Scottish architect, c. 1842–1905

Alexander Petrie (c. 1842–1905) was a Scottish architect, prominent in the second half of the 19th century and first half of the 20th. He designed several notable buildings, mainly churches, several of which are now of listed status.

== Life and career ==
Petrie was born in Paisley around 1842.

After gaining an interest in architecture, he became a pupil of John Thomas Rochead and began working in Glasgow in 1871. His practice was continued by his sons as A. Petrie & Sons upon his death in 1905.

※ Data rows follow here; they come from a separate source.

(* ===== verification/Support.v ===== *)
(** * Support: planner support functions

    The cost estimates of [support.c] and their consumer, [add_function_cost] of
    [plancat.c].  A support function is handed a request, fills it in and returns it,
    or returns [NULL] when it has nothing to say. *)

From S2P Require Import Prelude Float4 PgArray ExtendedOps.

Open Scope Z_scope.

(** The expression a request is about, as far as the functions look: the arguments
    of a call are constants, given by their datum, or other expressions. *)
Inductive Expr := Const (constvalue : Z) | FuncExpr (args : list Expr) | OtherExpr.

Record SupportRequestCost := mkCost { req_node : option Expr; req_startup : float8; req_per_tuple : float8 }.
Inductive Request := CostRequest (req : SupportRequestCost) | SimplifyRequest | OtherRequest.

(** The constant in the last argument of a call. *)
Definition last_const (node : option Expr) : option Z :=
  match node with
  | Some (FuncExpr args) => match last args with Some (Const v) => Some v | _ => None end
  | _ => None
  end.

(** The request as the function leaves it, and whether it returns it. *)
Definition support_result : Type := Request * bool.

Definition conv_support (rawreq : Request) : support_result :=
  match rawreq with
  | CostRequest req =>
      let cost_in := match last_const (req_node req) with Some v => f4_of_bits v | None => f4_zero end in
      (CostRequest (mkCost (req_node req) (req_startup req) (promote cost_in)), true)
  | _ => (rawreq, false)
  end.
(** [ret] is never set: the function fills the request in and returns [NULL]. *)
Definition kfm_nt_support (rawreq : Request) : support_result :=
  match rawreq with
  | CostRequest req => (CostRequest (mkCost (req_node req) (req_startup req) (f8_of_Z 40000)), false)
  | _ => (rawreq, false)
  end.
Definition kfm_support (rawreq : Request) : support_result :=
  match rawreq with
  | CostRequest req => (CostRequest (mkCost (req_node req) (f8_lit 1 4) (f8_of_Z 40000)), true)
  | _ => (rawreq, false)
  end.
Definition im2col_support (rawreq : Request) : support_result :=
  match rawreq with
  | CostRequest req => (CostRequest (mkCost (req_node req) (f8_lit 1 4) (f8_of_Z 40000)), true)
  | _ => (rawreq, false)
  end.
Definition im2col_init_support (rawreq : Request) : support_result :=
  match rawreq with
  | CostRequest req => (CostRequest (mkCost (req_node req) (f8_lit 1 4) (f8_of_Z 10000)), true)
  | _ => (rawreq, false)
  end.

(** plancat.c: the cost of a call with support function [prosupport] and declared
    cost [procost], added to [cost] (startup, per tuple). *)
Definition add_function_cost (prosupport : option (Request → support_result)) (procost cpu_operator_cost : float8)
    (node : option Expr) (cost : float8 * float8) : float8 * float8 :=
  let fallback := (cost.1, f8_add cost.2 (f8_mul procost cpu_operator_cost)) in
  match prosupport with
  | Some support =>
      match support (CostRequest (mkCost node (f8_of_Z 0) (f8_of_Z 0))) with
      | (CostRequest req, true) => (f8_add cost.1 (req_startup req), f8_add cost.2 (req_per_tuple req))
      | _ => fallback
      end
  | None => fallback
  end.

(** The estimate of [kfm_nt_support] never reaches the planner. *)
Theorem kfm_nt_support_ignored procost opcost node cost :
  add_function_cost (Some kfm_nt_support) procost opcost node cost = add_function_cost None procost opcost node cost.
Proof. done. Qed.

(** The cost of a convolution is the [float4] in its last argument. *)
Theorem conv_support_cost procost opcost args v cost :
  add_function_cost (Some conv_support) procost opcost (Some (FuncExpr (args ++ [Const v]))) cost
  = (f8_add cost.1 (f8_of_Z 0), f8_add cost.2 (promote (f4_of_bits v))).
Proof.
  assert (last_const (Some (FuncExpr (args ++ [Const v]))) = Some v) as Hl by (unfold last_const; by rewrite last_snoc).
  unfold add_function_cost, conv_support. cbn [req_node]. by rewrite Hl.
Qed.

=== Selected notable works ===

- Scott Street Methodist Church, Perth, Scotland (1879) – now Category C listed
- Dowanhill Free Church, Glasgow, Scotland (1880) – now Category C listed
- Livingston Parish Church, Stevenston, Scotland (1886)
- Kilbirnie Free Church, Kilbirnie, Scotland (1887)
- Anniesland Cross United Presbyterian Church, Anniesland, Scotland (1898)

== Death ==
Petrie died in 1905, aged around 63.